▸ **Work to be completed**: Find the line in the entries below that contains "(** The run". Repeat it exactly, and every line after it through the line that contains "unfold rows_needed. case_bool_decide".

Stored entries
Lemma fresh_draws_app d rng a b :
  fresh_draws d rng (a + b) ->
  fresh_draws d rng a /\ fresh_draws d (rng + a) b /\
  (forall k, k ∈ draws_from rng a -> k ∉ draws_from (rng + a) b).
Proof.
  unfold fresh_draws. rewrite draws_from_add. intros [Hnd Hf].
  apply NoDup_app in Hnd as (Hnd1 & Hdisj & Hnd2).
  split; [split; [done|intros k Hk; apply Hf; set_solver]|].
  split; [split; [done|intros k Hk; apply Hf; set_solver]|].
  intros k Hk1 Hk2. by apply (Hdisj k).
Qed.

Lemma iter_submit_ok u l s :
  fresh_draws (rs_db s) (rs_rng s) (length l) ->
  exists d', st_iter (submit_other u) l s =
    ({| rs_db := d'; rs_sess := rs_sess s; rs_rng := rs_rng s + length l |}, inr tt) /\
    dom (requests d') = dom (requests (rs_db s)) ∪ list_to_set (draws_from (rs_rng s) (length l)).
Proof.
  revert s. induction l as [|i l IH]; intros s Hf; simpl.
  - exists (rs_db s). rewrite Nat.add_0_r. split; [by destruct s|set_solver].
  - apply fresh_draws_cons in Hf as (Hn & Hnin & Hf).
    destruct (submit_other_ok u i s Hn) as (d1 & Hrun & Hreq).
    rewrite (st_bind_ok _ _ _ _ _ Hrun).
    destruct (IH (submit_state s d1)) as (d2 & Hrun2 & Hdom2).
    { by eapply fresh_draws_insert. }
    exists d2. rewrite Hrun2. cbn. rewrite Nat.add_succ_r. split; [done|].
    rewrite Hdom2. cbn. rewrite Hreq, dom_insert_L. unfold peek_id. set_solver.
Qed.

Lemma submit_stationary_ok u l s :
  l <> [] -> requests (rs_db s) !! peek_id s = None ->
  exists d', submit_stationary u l s = (submit_state s d', inr tt) /\
    requests d' = <[peek_id s := new_request u (peek_id s) "Stationary" (stationary_desc l)
                                   "Pending Admin" "Store"]> (requests (rs_db s)).
Proof.
  intros Hl Hn. unfold submit_stationary. rewrite bool_decide_eq_false_2 by done. run_app.
  erewrite st_bind_ok; [|apply run_db_inr, sql_insert_request_ok; exact Hn].
  by eexists.
Qed.

(** The run after the stationary request, if any, has been filed. *)
Lemma submit_stationary_fresh u c s :
  fresh_draws (rs_db s) (rs_rng s) (rows_needed c) ->
  exists s1, submit_stationary u (filter is_stationary c) s = (s1, inr tt) /\
    rs_sess s1 = rs_sess s /\
    fresh_draws (rs_db s1) (rs_rng s1) (length (filter (fun i => negb (is_stationary i)) c)) /\
    dom (requests (rs_db s1)) ∪ list_to_set (draws_from (rs_rng s1) (length (filter (fun i => negb (is_stationary i)) c)))
      = dom (requests (rs_db s)) ∪ list_to_set (draws_from (rs_rng s) (rows_needed c)).
Proof.
  unfold rows_needed. case_bool_decide as Hst; intros Hf.
  - exists s. unfold submit_stationary. rewrite bool_decide_eq_true_2 by done. done.
  - apply fresh_draws_app in Hf as (Hf1 & Hf2 & Hdisj).
    rewrite Nat.add_1_r in Hf2, Hdisj.
    apply (fresh_draws_cons _ _ 0) in Hf1 as (Hn & _ & _).
    destruct (submit_stationary_ok u _ s Hst Hn) as (d1 & Hrun & Hreq).
    exists (submit_state s d1). split_and!; [done|done| |].
    + eapply fresh_draws_insert; [exact Hreq| |exact Hf2].
      apply Hdisj. cbn. set_solver.
    + cbn. rewrite Hreq, dom_insert_L. unfold peek_id. cbn. set_solver.
Qed.

(** C19: when the uuid prefixes the submission draws
    are distinct and unused, submitting a non-empty cart raises nothing,
    empties the cart and files exactly one request under each drawn id:
    one for all stationary items and one per other item. *)
Theorem submission_succeeds u s :
  cart (rs_sess s) <> [] ->
  fresh_draws (rs_db s) (rs_rng s) (rows_needed (cart (rs_sess s))) ->
  snd (process_cart_submission u s) = inr tt /\
  cart (rs_sess (fst (process_cart_submission u s))) = [] /\
  dom (requests (rs_db (fst (process_cart_submission u s)))) =
    dom (requests (rs_db s)) ∪ list_to_set (draws_from (rs_rng s) (rows_needed (cart (rs_sess s)))).
Proof.
  intros Hc Hf. unfold process_cart_submission. run_app.
  rewrite bool_decide_eq_false_2 by done.
  destruct (submit_stationary_fresh u _ s Hf) as (s1 & Hrun1 & Hss & Hf1 & Hdom1).
  rewrite (st_bind_ok _ _ _ _ _ Hrun1).
  destruct (iter_submit_ok u (filter (fun i => negb (is_stationary i)) (cart (rs_sess s))) s1 Hf1)
    as (d2 & Hrun2 & Hdom2).
  rewrite (st_bind_ok _ _ _ _ _ Hrun2). cbn. split_and!; [done|done|].
  by rewrite Hdom2, Hdom1.
Qed.
End Fresh.

(** ** A submission that raises keeps the cart *)

Section Errors.
Context `{Platform}.

Definition keeps_session {A} (m : App A) : Prop :=
  forall s, rs_sess (fst (m s)) = rs_sess s.

Lemma keeps_session_bind {A B} (m : App A) (k : A -> App B) :
  keeps_session m -> (forall a, keeps_session (k a)) -> keeps_session (st_bind m k).
Proof.
  intros Hm Hk s. unfold st_bind. specialize (Hm s).
  destruct (m s) as [s1 [e|a]]; [done|]. by rewrite Hk.
Qed.

Lemma keeps_session_run_db f : keeps_session (run_db f).
Proof. intros s. unfold run_db. by destruct (f (rs_db s)). Qed.

Lemma keeps_session_submit_other u i : keeps_session (submit_other u i).
Proof.
  unfold submit_other. repeat (apply keeps_session_bind; intros ?); try done.
  apply keeps_session_run_db.
Qed.

Lemma keeps_session_iter u l : keeps_session (st_iter (submit_other u) l).
Proof.
  induction l as [|i l IH]; [done|].
  apply keeps_session_bind; [apply keeps_session_submit_other|done].
Qed.

Lemma keeps_session_stationary u l : keeps_session (submit_stationary u l).
Proof.
  unfold submit_stationary. case_bool_decide; [done|].
  repeat (apply keeps_session_bind; intros ?); try done. apply keeps_session_run_db.
Qed.

Lemma bind_err_inv {A B} (m : App A) (k : A -> App B) s s' e :
  st_bind m k s = (s', inl e) ->
  m s = (s', inl e) \/ exists a s1, m s = (s1, inr a) /\ k a s1 = (s', inl e).
Proof. unfold st_bind. destruct (m s) as [s1 [e1|a]]; intros Hr; [left; congruence|right; eauto]. Qed.

(** C21: a submission that raises (a uuid
    prefix already used as a request id) leaves the cart as it was,
    although the requests filed before the failing INSERT stay in the
    database: the next Submit files them again. *)
Theorem submission_error_keeps_cart u s s' e :
  process_cart_submission u s = (s', inl e) -> cart (rs_sess s') = cart (rs_sess s).
Proof.
  unfold process_cart_submission. run_app. case_bool_decide; [done|].
  intros [Hr|(a & s1 & Hr1 & Hr)]%bind_err_inv.
  - pose proof (keeps_session_stationary u (filter is_stationary (cart (rs_sess s))) s) as Hk.
    by rewrite Hr in Hk; cbn in Hk; rewrite Hk.
  - pose proof (keeps_session_stationary u (filter is_stationary (cart (rs_sess s))) s) as Hk1.
    rewrite Hr1 in Hk1; cbn in Hk1.
    apply bind_err_inv in Hr as [Hr|(b & s2 & Hr2 & Hr)].
    + pose proof (keeps_session_iter u (filter (fun i => negb (is_stationary i)) (cart (rs_sess s))) s1) as Hk2.
      rewrite Hr in Hk2; cbn in Hk2. by rewrite Hk2, Hk1.
    + unfold modify_sess, st_modify in Hr. congruence.
Qed.
End Errors.

(** ** A collision half-way files the stationary items twice *)

Section Collision.
Context `{Platform}.

Lemma submit_other_collision u i s :
  is_Some (requests (rs_db s) !! peek_id s) ->
  submit_other u i s =
    ({| rs_db := rs_db s; rs_sess := rs_sess s; rs_rng := S (rs_rng s) |},
     inl (IntegrityError "requests" (peek_id s))).
Proof.
  intros Hused. unfold submit_other. run_app.
  by erewrite st_bind_err; [|apply run_db_inl, sql_insert_request_err; exact Hused].
Qed.

(** An INSERT adds a row and changes none. *)
Lemma keep_rows_insert m0 r : preserves (on_requests (fun m => m0 ⊆ m)) (run_db (sql_insert_request r)).
Proof.
  apply preserves_insert_request. intros m Hm Hn.
  apply insert_subseteq_r; [exact (lookup_weaken_None _ _ _ Hn Hm)|done].
Qed.

Lemma keep_rows_other u m0 i : preserves (on_requests (fun m => m0 ⊆ m)) (submit_other u i).
Proof. unfold submit_other. preserve_steps. apply keep_rows_insert. Qed.

(** A submission whose first draw is free files the stationary request
    under it, and keeps every row it found, whatever the later INSERTs
    do. *)
Lemma submission_files_stationary u s :
  filter is_stationary (cart (rs_sess s)) <> [] -> requests (rs_db s) !! peek_id s = None ->
  requests (rs_db s) ⊆ requests (rs_db (fst (process_cart_submission u s))) /\
  requests (rs_db (fst (process_cart_submission u s))) !! peek_id s =
    Some (new_request u (peek_id s) "Stationary" (stationary_desc (filter is_stationary (cart (rs_sess s))))
            "Pending Admin" "Store").
Proof.
  intros Hst Hfree.
  assert (Hc : bool_decide (cart (rs_sess s) = []) = false).
  { apply bool_decide_eq_false_2. intros Hc. apply Hst. by rewrite Hc. }
  destruct (submit_stationary_ok u _ s Hst Hfree) as (d1 & Hrun1 & Hreq1).
  unfold process_cart_submission. run_app. rewrite Hc, (st_bind_ok _ _ _ _ _ Hrun1).
  assert (Hm : on_requests (fun m => requests d1 ⊆ m)
                 (fst ((st_iter (submit_other u) (filter (fun i => negb (is_stationary i)) (cart (rs_sess s))) ;;;
                        modify_sess (set_cart [])) (submit_state s d1)))).
  { apply preserves_bind; [apply preserves_iter; intros i _; apply keep_rows_other|
                           intros _; apply preserves_modify_sess|].
    unfold on_requests. cbn. reflexivity. }
  unfold on_requests in Hm. split.
  - etrans; [|exact Hm]. rewrite Hreq1. by apply insert_subseteq.
  - eapply lookup_weaken; [|exact Hm]. rewrite Hreq1. apply lookup_insert_eq.
Qed.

▸ **Exercise solution**:
(** The run after the stationary request, if any, has been filed. *)
Lemma submit_stationary_fresh u c s :
  fresh_draws (rs_db s) (rs_rng s) (rows_needed c) ->
  exists s1, submit_stationary u (filter is_stationary c) s = (s1, inr tt) /\
    rs_sess s1 = rs_sess s /\
    fresh_draws (rs_db s1) (rs_rng s1) (length (filter (fun i => negb (is_stationary i)) c)) /\
    dom (requests (rs_db s1)) ∪ list_to_set (draws_from (rs_rng s1) (length (filter (fun i => negb (is_stationary i)) c)))
      = dom (requests (rs_db s)) ∪ list_to_set (draws_from (rs_rng s) (rows_needed c)).
Proof.
  unfold rows_needed. case_bool_decide as Hst; intros Hf.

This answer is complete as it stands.